*What needs to be done*:
Start at the line in the entries below that contains "Definition mask_and (m1", stop at the line that contains "Definition frame_sum (df", and output exactly the lines in that span, both ends included.

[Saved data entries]

◇ ◇ ◇ ◇ ◇

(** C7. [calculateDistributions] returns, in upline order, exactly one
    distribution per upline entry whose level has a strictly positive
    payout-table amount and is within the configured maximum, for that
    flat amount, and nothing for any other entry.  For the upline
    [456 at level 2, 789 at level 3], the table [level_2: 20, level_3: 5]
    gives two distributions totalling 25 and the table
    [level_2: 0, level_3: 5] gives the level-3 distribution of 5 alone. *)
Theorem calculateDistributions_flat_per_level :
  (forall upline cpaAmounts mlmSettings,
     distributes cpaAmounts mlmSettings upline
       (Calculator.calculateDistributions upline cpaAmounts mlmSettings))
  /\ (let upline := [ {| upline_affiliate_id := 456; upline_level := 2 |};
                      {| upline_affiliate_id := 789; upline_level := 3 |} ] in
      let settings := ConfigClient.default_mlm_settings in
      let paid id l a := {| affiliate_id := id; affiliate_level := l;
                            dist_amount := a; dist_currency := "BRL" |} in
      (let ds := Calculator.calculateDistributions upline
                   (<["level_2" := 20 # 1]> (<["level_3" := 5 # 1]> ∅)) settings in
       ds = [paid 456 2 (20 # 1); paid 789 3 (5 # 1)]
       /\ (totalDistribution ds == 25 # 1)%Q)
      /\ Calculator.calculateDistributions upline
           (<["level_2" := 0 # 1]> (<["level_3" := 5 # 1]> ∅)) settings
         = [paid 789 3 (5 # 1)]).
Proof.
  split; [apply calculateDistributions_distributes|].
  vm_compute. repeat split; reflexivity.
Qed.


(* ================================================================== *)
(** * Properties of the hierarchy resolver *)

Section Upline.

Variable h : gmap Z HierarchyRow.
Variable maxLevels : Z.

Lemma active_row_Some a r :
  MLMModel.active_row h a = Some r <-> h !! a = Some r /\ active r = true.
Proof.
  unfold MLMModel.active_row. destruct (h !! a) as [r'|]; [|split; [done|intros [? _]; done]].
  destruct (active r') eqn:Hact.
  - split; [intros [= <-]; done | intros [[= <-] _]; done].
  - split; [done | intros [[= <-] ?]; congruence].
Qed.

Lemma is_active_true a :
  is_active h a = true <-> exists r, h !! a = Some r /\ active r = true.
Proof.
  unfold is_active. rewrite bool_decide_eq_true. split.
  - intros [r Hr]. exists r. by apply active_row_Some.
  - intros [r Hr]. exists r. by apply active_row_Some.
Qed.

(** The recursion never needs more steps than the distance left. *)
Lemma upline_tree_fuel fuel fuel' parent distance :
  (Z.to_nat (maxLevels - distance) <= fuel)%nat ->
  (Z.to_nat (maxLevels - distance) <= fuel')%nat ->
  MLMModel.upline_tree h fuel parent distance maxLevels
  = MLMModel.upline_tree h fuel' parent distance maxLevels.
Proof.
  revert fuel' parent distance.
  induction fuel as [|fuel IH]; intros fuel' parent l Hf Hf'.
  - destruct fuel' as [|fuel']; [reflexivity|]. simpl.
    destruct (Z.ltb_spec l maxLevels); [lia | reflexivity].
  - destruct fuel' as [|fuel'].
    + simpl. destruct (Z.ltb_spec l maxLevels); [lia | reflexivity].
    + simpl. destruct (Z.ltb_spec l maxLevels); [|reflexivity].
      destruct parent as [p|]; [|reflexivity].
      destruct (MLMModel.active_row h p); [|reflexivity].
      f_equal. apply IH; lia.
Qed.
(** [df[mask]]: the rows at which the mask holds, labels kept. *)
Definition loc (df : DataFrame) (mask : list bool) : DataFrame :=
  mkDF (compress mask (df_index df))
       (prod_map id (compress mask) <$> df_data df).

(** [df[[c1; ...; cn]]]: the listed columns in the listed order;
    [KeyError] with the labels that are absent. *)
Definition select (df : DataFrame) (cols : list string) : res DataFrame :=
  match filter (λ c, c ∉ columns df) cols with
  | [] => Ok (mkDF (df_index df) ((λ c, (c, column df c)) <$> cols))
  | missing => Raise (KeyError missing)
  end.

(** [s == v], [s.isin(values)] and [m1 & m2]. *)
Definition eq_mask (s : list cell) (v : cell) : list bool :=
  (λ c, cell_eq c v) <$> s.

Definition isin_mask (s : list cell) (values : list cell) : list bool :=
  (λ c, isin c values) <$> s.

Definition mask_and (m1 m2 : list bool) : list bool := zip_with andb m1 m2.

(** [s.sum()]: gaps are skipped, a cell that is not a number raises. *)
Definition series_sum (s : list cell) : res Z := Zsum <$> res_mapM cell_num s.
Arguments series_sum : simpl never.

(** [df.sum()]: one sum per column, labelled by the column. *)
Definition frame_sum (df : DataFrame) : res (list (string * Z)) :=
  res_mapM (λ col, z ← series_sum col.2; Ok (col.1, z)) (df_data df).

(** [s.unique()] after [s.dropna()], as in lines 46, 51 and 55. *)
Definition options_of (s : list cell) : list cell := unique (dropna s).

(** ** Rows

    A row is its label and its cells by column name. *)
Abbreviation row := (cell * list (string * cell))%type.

◇ ◇ ◇ ◇ ◇

*Your response*:
Definition mask_and (m1 m2 : list bool) : list bool := zip_with andb m1 m2.

(** [s.sum()]: gaps are skipped, a cell that is not a number raises. *)
Definition series_sum (s : list cell) : res Z := Zsum <$> res_mapM cell_num s.
Arguments series_sum : simpl never.

(** [df.sum()]: one sum per column, labelled by the column. *)
Definition frame_sum (df : DataFrame) : res (list (string * Z)) :=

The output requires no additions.